_Work task_
Only one stretch of the records below is wanted: the lines from the one holding "table_order := id;" through the one holding "merge_sort String.le (elements X).". Return it exactly, both ends included.

[Collected data]
(** Attribute assignments [mutant.null = True] and the like. *)
Definition set_null (m : DictyMutant) (b : bool) : DictyMutant :=
  mkDictyMutant (name m) (descriptor m) (genes m) (phenotypes m)
    b (overexp m) (multiple m) (develop m) (other m).
Definition set_overexp (m : DictyMutant) (b : bool) : DictyMutant :=
  mkDictyMutant (name m) (descriptor m) (genes m) (phenotypes m)
    (null m) b (multiple m) (develop m) (other m).
Definition set_multiple (m : DictyMutant) (b : bool) : DictyMutant :=
  mkDictyMutant (name m) (descriptor m) (genes m) (phenotypes m)
    (null m) (overexp m) b (develop m) (other m).
Definition set_develop (m : DictyMutant) (b : bool) : DictyMutant :=
  mkDictyMutant (name m) (descriptor m) (genes m) (phenotypes m)
    (null m) (overexp m) (multiple m) b (other m).
Definition set_other (m : DictyMutant) (b : bool) : DictyMutant :=
  mkDictyMutant (name m) (descriptor m) (genes m) (phenotypes m)
    (null m) (overexp m) (multiple m) (develop m) b.

(** ** Objects, and dicts keyed by them

    [DictyMutant] defines neither [__eq__] nor [__hash__]: two instances are
    equal as dict keys only when they are the same object.  An object is
    known by its identity, a [ref]; the dict [{x: x for x in _mutants}] holds
    each object as key and as value, so one entry is the identity of the
    object with its attributes. *)

Abbreviation ref := nat.

(** What a caller can pass where a key is expected: an object, or a [str]. *)
Inductive value : Set :=
| VObj (r : ref)
| VStr (s : string).

(** The entries of the dict, in the order of its hash table. *)
Definition pydict := list (ref * DictyMutant).

(** A Python 2 dict lists its keys in the order of its hash table, which for
    objects hashed by identity depends on where the interpreter allocated
    them.  The program fixes nothing about it; it is an interface of the
    interpreter here: the entries inserted, in insertion order, give the
    entries in table order, the same entries. *)
Class DictOrder := {
  table_order : list (ref * DictyMutant) → list (ref * DictyMutant);
  table_order_perm : ∀ l, table_order l ≡ₚ l
}.

(** Two interpreters: one whose table lists the keys as they were inserted,
    one whose table lists them the other way round. *)
Definition insertion_order : DictOrder :=
  {| table_order := id; table_order_perm := λ l, reflexivity l |}.

Definition reverse_order : DictOrder :=
  {| table_order := reverse; table_order_perm := reverse_Permutation |}.

(** [d[r]] for an object [r] *)
Fixpoint dict_lookup (d : pydict) (r : ref) : option DictyMutant :=
  match d with
  | [] => None
  | (r', m) :: d' => if decide (r = r') then Some m else dict_lookup d' r
  end.

(** [d[k]]: a [str] is never equal to a [DictyMutant] object. *)
Definition getitem (d : pydict) (k : value) : result DictyMutant :=
  match k with
  | VObj r =>
      match dict_lookup d r with
      | Some m => Ok m
      | None => Raise KeyError
      end
  | VStr _ => Raise KeyError
  end.

(** [d.keys()] *)
Definition keys (d : pydict) : list ref := d.*1.

(** [sorted(X)] for a set of [str]: the elements in ascending order of the
    byte-wise comparison of [str].  The elements of a set are distinct and
    the order is total, so the result does not depend on the order in which
    the set hands them over, nor on the sorting algorithm. *)
Definition sorted (X : gset string) : list string :=
  merge_sort String.le (elements X).

(** [reduce(list.__add__, ls, [])] *)
Definition reduce_add {A} (ls : list (list A)) : list A :=
  foldl (λ acc l, (acc ++ l)%list) [] ls.

(** [dgm[key].add(mutant)] on a [defaultdict(set)] *)
Definition defaultdict_add (dgm : gmap string (gset ref)) (key : string) (mutant : ref)
  : gmap string (gset ref) :=
  <[key := default ∅ (dgm !! key) ∪ {[mutant]}]> dgm.

(** [dgm[key]] on a [defaultdict(set)], as a read *)
Definition defaultdict_get (dgm : gmap string (gset ref)) (key : string) : gset ref :=
  default ∅ (dgm !! key).

(** ** Reading a file

    A file is the [str] of its content; [open(file)] reads it as it is (no
    newline translation, as on the platform of the program). *)

Definition LF : ascii := "010"%char.
Definition CR : ascii := "013"%char.

(** [f.readline()]: the text up to the first line feed, the line feed
    included, and what the file object has left to read. *)
Fixpoint readline (data : string) : string * string :=
  match data with
  | EmptyString => (EmptyString, EmptyString)
  | String c data' =>
      if decide (c = LF) then (String c EmptyString, data')
      else let '(line, rest) := readline data' in (String c line, rest)
  end.

(** [s.splitlines()] on a [str]: a line ends at a line feed, at a carriage
    return, or at a carriage return followed by a line feed; the line breaks
    are dropped, and no empty line is made after the last line break. *)
Fixpoint splitlines (s : string) : list string :=
  match s with
  | EmptyString => []
  | String c s' =>
      if decide (c = LF) then EmptyString :: splitlines s'
      else if decide (c = CR) then
        match s' with
        | EmptyString => [EmptyString]
        | String c' s'' =>
            if decide (c' = LF) then EmptyString :: splitlines s''
            else EmptyString :: splitlines s'
        end
      else
        match splitlines s' with
        | [] => [String c EmptyString]
        | line :: lines => String c line :: lines
        end
  end.

(** ** [class DictyMutants] *)

Module DictyMutants.

(** [load_mutants(self, file)], from the content of the file: the first line
    is read and dropped, the rest is cut into lines. *)
Definition load_mutants (file : string) : list string :=
  let '(data_header, data) := readline file in
  splitlines data.

Section methods.
Context `{DictOrder}.

(** [set([DictyMutant(line).name for line in lines])] *)
Definition the_names (lines : list string) : result (gset string) :=
  l ← comprehension (λ line, m ← DictyMutant_init line; Ok (name m)) lines;
  Ok (list_to_set l).

(** The body of [for mutant in _mutants: ...] *)
Definition tag (the_nulls the_overexps the_multiples the_develops the_others : gset string)
    (mutant : DictyMutant) : DictyMutant :=
  let mutant := if decide (name mutant ∈ the_nulls) then set_null mutant true else mutant in
  let mutant := if decide (name mutant ∈ the_overexps) then set_overexp mutant true else mutant in
  let mutant := if decide (name mutant ∈ the_multiples) then set_multiple mutant true else mutant in
  let mutant := if decide (name mutant ∈ the_develops) then set_develop mutant true else mutant in
  let mutant := if decide (name mutant ∈ the_others) then set_other mutant true else mutant in
  mutant.

(** [download_mutants(self)], from the six lists that [load_mutants]
    returns (the lines of each file after its header).  The object built
    from the [i]-th line of [all_mutants] has identity [i]; the objects
    built from the lines of the other files are dropped once their name is
    read. *)
Definition download_mutants
    (all_mutants null_mutants overexp_mutants multiple_mutants
     develop_mutants other_mutants : list string) : result pydict :=
  _mutants ← comprehension DictyMutant_init all_mutants;
  the_nulls ← the_names null_mutants;
  the_overexps ← the_names overexp_mutants;
  the_multiples ← the_names multiple_mutants;
  the_develops ← the_names develop_mutants;
  the_others ← the_names other_mutants;
  let _mutants :=
    tag the_nulls the_overexps the_multiples the_develops the_others <$> _mutants in
  let final_mutants := table_order (imap (λ i x, (i, x)) _mutants) in
  Ok final_mutants.
End methods.

(** The accessors read [self._mutants]. *)
Section accessors.
Variable _mutants : pydict.

Definition mutants : list ref := keys _mutants.

Definition mutant_genes (mutant : value) : result (list string) :=
  m ← getitem _mutants mutant; Ok (genes m).

Definition mutant_phenotypes (mutant : value) : result (list string) :=
  m ← getitem _mutants mutant; Ok (phenotypes m).

Definition genes : result (list string) :=
  ls ← comprehension (λ mutant, mutant_genes (VObj mutant)) mutants;
  Ok (sorted (list_to_set (reduce_add ls))).

Definition phenotypes : result (list string) :=
  ls ← comprehension (λ mutant, mutant_phenotypes (VObj mutant)) mutants;
  Ok (sorted (list_to_set (reduce_add ls))).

_Result for this task_
  {| table_order := id; table_order_perm := λ l, reflexivity l |}.

Definition reverse_order : DictOrder :=
  {| table_order := reverse; table_order_perm := reverse_Permutation |}.

(** [d[r]] for an object [r] *)
Fixpoint dict_lookup (d : pydict) (r : ref) : option DictyMutant :=
  match d with
  | [] => None
  | (r', m) :: d' => if decide (r = r') then Some m else dict_lookup d' r
  end.

(** [d[k]]: a [str] is never equal to a [DictyMutant] object. *)
Definition getitem (d : pydict) (k : value) : result DictyMutant :=
  match k with
  | VObj r =>
      match dict_lookup d r with
      | Some m => Ok m
      | None => Raise KeyError
      end
  | VStr _ => Raise KeyError
  end.

(** [d.keys()] *)
Definition keys (d : pydict) : list ref := d.*1.

(** [sorted(X)] for a set of [str]: the elements in ascending order of the
    byte-wise comparison of [str].  The elements of a set are distinct and
    the order is total, so the result does not depend on the order in which
    the set hands them over, nor on the sorting algorithm. *)
Definition sorted (X : gset string) : list string :=
  merge_sort String.le (elements X).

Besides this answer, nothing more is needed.